---------- Records for this exercise ----------

(* ===== verification/Stream.v ===== *)
(** * A session's byte stream: scrollback ring, bell scan, activity facts

    [Ring], [BellScan] and [Activity] of
    [crates/ade_session_daemon/src/sessions.rs]. *)

From S2P Require Import Prelude Text.
From stdpp Require Import options.
Open Scope Z_scope.

(** ** The scrollback ring *)

Record Ring : Type := mkRing {
  ring_bytes : list Z;
  ring_capacity : Z;
  ring_truncated : bool
}.

Definition ring_new (capacity : Z) : Ring := mkRing [] (Z.max capacity 1) false.

Definition ring_len (r : Ring) : Z := Z.of_nat (length (ring_bytes r)).

Definition ring_push (chunk : list Z) (r : Ring) : Ring :=
  let bytes := ring_bytes r ++ chunk in
  let len := Z.of_nat (length bytes) in
  if ring_capacity r <? len then
    mkRing (drop (Z.to_nat (len - ring_capacity r)) bytes) (ring_capacity r) true
  else mkRing bytes (ring_capacity r) (ring_truncated r).

(** [Ring::newest] over the two slices a [VecDeque] may hold its bytes in. *)
Definition newest_slices (limit : Z) (head tail : list Z) : list Z :=
  let skip := saturating_sub (Z.of_nat (length head + length tail)) limit in
  if skip <? Z.of_nat (length head) then drop (Z.to_nat skip) head ++ tail
  else drop (Z.to_nat (skip - Z.of_nat (length head))) tail.

(** The deque is contiguous in the model; [newest_slices_split] shows the split
    is of no consequence. *)
Definition newest (limit : Z) (r : Ring) : list Z := newest_slices limit (ring_bytes r) [].

Lemma newest_slices_split limit head tail :
  0 ≤ limit → newest_slices limit head tail = last_n (Z.to_nat limit) (head ++ tail).
Proof.
  intros Hl. unfold newest_slices, last_n, saturating_sub. rewrite length_app, drop_app.
  case_match; boolify.
  - f_equal; [f_equal; lia|].
    replace (_ - length head)%nat with 0%nat by lia. done.
  - rewrite (drop_ge head) by lia. simpl. f_equal. lia.
Qed.

Lemma newest_last_n limit r : 0 ≤ limit → newest limit r = last_n (Z.to_nat limit) (ring_bytes r).
Proof. intros. unfold newest. by rewrite newest_slices_split, app_nil_r. Qed.

Lemma newest_length limit r :
  0 ≤ limit → Z.of_nat (length (newest limit r)) = Z.min limit (ring_len r).
Proof. intros. rewrite newest_last_n, length_last_n by done. unfold ring_len. lia. Qed.

Lemma newest_nil r : newest 0 r = [].
Proof. apply nil_length_inv. pose proof (newest_length 0 r). unfold ring_len in *. lia. Qed.

(** The state of a ring that has been fed a stream. *)
Definition ring_holds (r : Ring) (stream : list Z) : Prop :=
  1 ≤ ring_capacity r ∧
  ring_bytes r = last_n (Z.to_nat (ring_capacity r)) stream ∧
  ring_truncated r = bool_decide (ring_capacity r < Z.of_nat (length stream)).

Lemma ring_new_holds capacity : ring_holds (ring_new capacity) [].
Proof.
  unfold ring_holds, ring_new. simpl. split; [lia|]. split; [done|].
  symmetry. apply bool_decide_eq_false. lia.
Qed.

Lemma ring_push_holds r stream chunk :
  ring_holds r stream → ring_holds (ring_push chunk r) (stream ++ chunk).
Proof.
  intros (Hc & Hb & Ht). unfold ring_holds, ring_push. rewrite Hb.
  set (cap := ring_capacity r) in *.
  assert (∀ l : list Z, drop (Z.to_nat (Z.of_nat (length l) - cap)) l = last_n (Z.to_nat cap) l)
    as Hdrop by (intros; unfold last_n; f_equal; lia).
  assert (length (last_n (Z.to_nat cap) stream) = Nat.min (Z.to_nat cap) (length stream)) as Hl
    by apply length_last_n.
  pose proof (length_app (last_n (Z.to_nat cap) stream) chunk) as Happ. rewrite Hl in Happ.
  pose proof (length_app stream chunk) as Hsc.
  case_match; boolify; simpl; (split; [done|]).
  - rewrite <- last_n_app_l, <- Hdrop. split; [done|].
    symmetry. apply bool_decide_eq_true. lia.
  - rewrite <- last_n_app_l, (last_n_all _ (_ ++ _)) by lia.
    split; [done|]. rewrite Ht. apply bool_decide_ext. lia.
Qed.

Lemma ring_pushes_holds r stream chunks :
  ring_holds r stream → ring_holds (foldl (λ r c, ring_push c r) r chunks) (stream ++ concat chunks).
Proof.
  revert r stream. induction chunks as [|c cs IH]; intros r stream H; simpl.
  { by rewrite app_nil_r. }
  rewrite app_assoc. by apply IH, ring_push_holds.
Qed.

(** ** The bell *)

Definition BELL : Z := 7.
Definition ESC : Z := 27.
Definition CAN : Z := 24.
Definition SUB : Z := 26.

Inductive BellScan : Type := Ground | Escape | InString | StringEscape.

#[export] Instance BellScan_eq_dec : EqDecision BellScan.
Proof. solve_decision. Defined.

(** [b']' | b'P' | b'_' | b'^' | b'X']. *)
Definition opens_string (byte : Z) : bool :=
  (byte =? 93) || (byte =? 80) || (byte =? 95) || (byte =? 94) || (byte =? 88).

(** One byte: the next state, and whether it rang. The arms are in the source's
    order. *)
Definition bell_step (s : BellScan) (byte : Z) : BellScan * bool :=
  match s with
  | Ground => if byte =? BELL then (Ground, true)
              else if byte =? ESC then (Escape, false) else (Ground, false)
  | Escape => if byte =? ESC then (Escape, false)
              else if opens_string byte then (InString, false) else (Ground, false)
  | InString => if byte =? ESC then (StringEscape, false)
                else if (byte =? CAN) || (byte =? SUB) then (Ground, false)
                else if byte =? BELL then (Ground, false) else (InString, false)
  | StringEscape => if byte =? ESC then (StringEscape, false)
                    else if byte =? 92 then (Ground, false)
                    else if (byte =? CAN) || (byte =? SUB) then (Ground, false)
                    else (InString, false)
  end.

(** [BellScan::feed]. *)
Fixpoint bell_feed (chunk : list Z) (s : BellScan) : bool * BellScan :=
  match chunk with
  | [] => (false, s)
  | byte :: chunk =>
      let '(s1, rang) := bell_step s byte in
      let '(rest, s2) := bell_feed chunk s1 in
      (rang || rest, s2)
  end.

Lemma bell_feed_app a b s :
  bell_feed (a ++ b) s =
    ((bell_feed a s).1 || (bell_feed b (bell_feed a s).2).1, (bell_feed b (bell_feed a s).2).2).
Proof.
  revert s. induction a as [|x a IH]; intros s; simpl; [by destruct (bell_feed b s)|].
  destruct (bell_step s x) as [s1 r]. rewrite IH. destruct (bell_feed a s1) as [ra s2]. simpl.
  destruct (bell_feed b s2). simpl. by rewrite orb_assoc.
Qed.

(** Feeding a stream read by read. *)
Fixpoint bell_feed_chunks (chunks : list (list Z)) (s : BellScan) : bool * BellScan :=
  match chunks with
  | [] => (false, s)
  | c :: cs => let '(r, s1) := bell_feed c s in
               let '(rs, s2) := bell_feed_chunks cs s1 in (r || rs, s2)
  end.

Lemma bell_feed_chunks_concat chunks s : bell_feed_chunks chunks s = bell_feed (concat chunks) s.
Proof.
  revert s. induction chunks as [|c cs IH]; intros s; simpl; [done|].
  rewrite bell_feed_app. destruct (bell_feed c s) as [r s1]. rewrite IH. simpl.
  by destruct (bell_feed (concat cs) s1).
Qed.

(** Bytes that leave an open control string open. *)
Definition string_body (byte : Z) : bool :=
  negb ((byte =? BELL) || (byte =? CAN) || (byte =? SUB) || (byte =? ESC)).

(** How a control string ends: BEL, ST, or an abort. *)
Definition string_end (ending : list Z) : Prop :=
  ending = [BELL] ∨ ending = [ESC; 92] ∨ ending = [CAN] ∨ ending = [SUB].

Lemma bell_feed_body body :
  Forall (λ b, string_body b = true) body → bell_feed body InString = (false, InString).
Proof.
  induction 1 as [|b body Hb _ IH]; simpl; [done|]. unfold string_body in Hb. boolify.
  unfold bell_step. replace (b =? ESC) with false by (symmetry; lia).
  replace (b =? CAN) with false by (symmetry; lia).
  replace (b =? SUB) with false by (symmetry; lia).
  replace (b =? BELL) with false by (symmetry; lia). simpl. by rewrite IH.
Qed.

Lemma bell_feed_control_string intro body ending s :
  s = Ground ∨ s = Escape → opens_string intro = true →
  Forall (λ b, string_body b = true) body → string_end ending →
  bell_feed (ESC :: intro :: body ++ ending) s = (false, Ground).
Proof.
  intros Hs Hi Hb He.
  assert (intro ≠ ESC) as Hne by (intros ->; discriminate).
  assert (bell_feed (ESC :: intro :: body ++ ending) s = bell_feed (body ++ ending) InString) as ->.
  { simpl. destruct Hs as [-> | ->]; simpl; rewrite Hi, (proj2 (Z.eqb_neq intro ESC) Hne);
      by destruct (bell_feed (body ++ ending) InString). }
  rewrite bell_feed_app, bell_feed_body by done. simpl.
  by destruct He as [->|[->|[->| ->]]].
Qed.

(** ** Activity *)

(** Instants are [Z] on a monotonic clock. *)
Record Activity : Type := mkActivity {
  last_output : Z;
  bell : bool;
  bell_scan : BellScan;
  dead : bool
}.

#[export] Instance Activity_eq_dec : EqDecision Activity.
Proof. solve_decision. Defined.

Definition activity_new (now : Z) : Activity := mkActivity now false Ground false.

Definition record_output (now : Z) (chunk : list Z) (a : Activity) : Activity :=
  let '(rang, scan) := bell_feed chunk (bell_scan a) in
  mkActivity now rang scan (dead a).

Definition mark_dead (a : Activity) : Activity :=
  mkActivity (last_output a) (bell a) (bell_scan a) true.

(** ** Properties *)

(** Whatever chunks a pty's output arrives in, the scrollback ring holds
    exactly the newest [capacity] bytes of the whole stream, in order, and reports
    truncation exactly when something was dropped; the history an attach asks for
    is the newest [limit] of the stream the ring still has, wherever the deque's
    storage wraps. *)
Theorem ring_holds_newest (capacity : Z) (chunks : list (list Z)) (limit : Z) (head tail : list Z)
    (Hcap : 0 ≤ capacity) (Hlimit : 0 ≤ limit) :
  let r := foldl (λ r c, ring_push c r) (ring_new capacity) chunks in
  let cap := Z.max capacity 1 in
  (head ++ tail = ring_bytes r) →
  ring_bytes r = last_n (Z.to_nat cap) (concat chunks) ∧
  ring_truncated r = bool_decide (cap < Z.of_nat (length (concat chunks))) ∧
  newest_slices limit head tail = last_n (Z.to_nat (Z.min limit cap)) (concat chunks).
Proof.
  intros r cap Hsplit.
  destruct (ring_pushes_holds _ [] chunks (ring_new_holds capacity)) as (_ & Hb & Ht).
  fold r in Hb, Ht. simpl in Hb, Ht.
  assert (ring_capacity r = cap) as Hr.
  { subst r. clear. induction chunks as [|c cs IH] using rev_ind; [done|].
    rewrite foldl_app. simpl. unfold ring_push. by case_match. }
  rewrite Hr in Hb, Ht. split_and!; [done|done|].
  rewrite newest_slices_split, Hsplit, Hb by done. unfold last_n. rewrite drop_drop, length_drop.
  f_equal. lia.
Qed.

Lemma ring_holds_newest_witness :
  newest_slices 2 [3] [4; 5] = [4; 5] ∧
  ring_bytes (foldl (λ r c, ring_push c r) (ring_new 3) [[1; 2]; [3; 4]; [5]]) = [3; 4; 5].
Proof.
  destruct (ring_holds_newest 3 [[1; 2]; [3; 4]; [5]] 2 [3] [4; 5]
              ltac:(lia) ltac:(lia) ltac:(reflexivity)) as (Hb & _ & Hn).
  split; [exact Hn | exact Hb].
Defined.

(** A control string — a title, a DCS, APC, PM or SOS, ended by BEL, ST or an
    abort — never rings the bell and never hides one: wherever the reads split
    the stream, it rings exactly when what follows the string rings on its own. *)
Theorem control_string_is_silent (intro : Z) (body ending rest : list Z) (chunks : list (list Z))
    (Hintro : opens_string intro = true)
    (Hbody : Forall (λ b, string_body b = true) body)
    (Hend : string_end ending)
    (Hchunks : concat chunks = (ESC :: intro :: body ++ ending) ++ rest) :
  bell_feed_chunks chunks Ground = bell_feed rest Ground.
Proof.
  rewrite bell_feed_chunks_concat, Hchunks, bell_feed_app.
  rewrite bell_feed_control_string by auto. simpl. by destruct (bell_feed rest Ground).
Qed.

Lemma control_string_is_silent_witness :
  bell_feed_chunks [[ESC; 93; 48]; [59; 120]; [BELL; 36; BELL]] Ground = (true, Ground).
Proof.
  rewrite (control_string_is_silent 93 [48; 59; 120] [BELL] [36; BELL]);
    [reflexivity|reflexivity|repeat constructor|left; reflexivity|reflexivity].
Defined.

----------

## Your goal
In the entries above, find the line holding "let r := foldl" and the line holding "fold r in Hb, Ht. simpl in Hb, Ht.", then retype exactly those two lines and every line between them, and nothing else.

## Your response
  let r := foldl (λ r c, ring_push c r) (ring_new capacity) chunks in
  let cap := Z.max capacity 1 in
  (head ++ tail = ring_bytes r) →
  ring_bytes r = last_n (Z.to_nat cap) (concat chunks) ∧
  ring_truncated r = bool_decide (cap < Z.of_nat (length (concat chunks))) ∧
  newest_slices limit head tail = last_n (Z.to_nat (Z.min limit cap)) (concat chunks).
Proof.
  intros r cap Hsplit.
  destruct (ring_pushes_holds _ [] chunks (ring_new_holds capacity)) as (_ & Hb & Ht).
  fold r in Hb, Ht. simpl in Hb, Ht.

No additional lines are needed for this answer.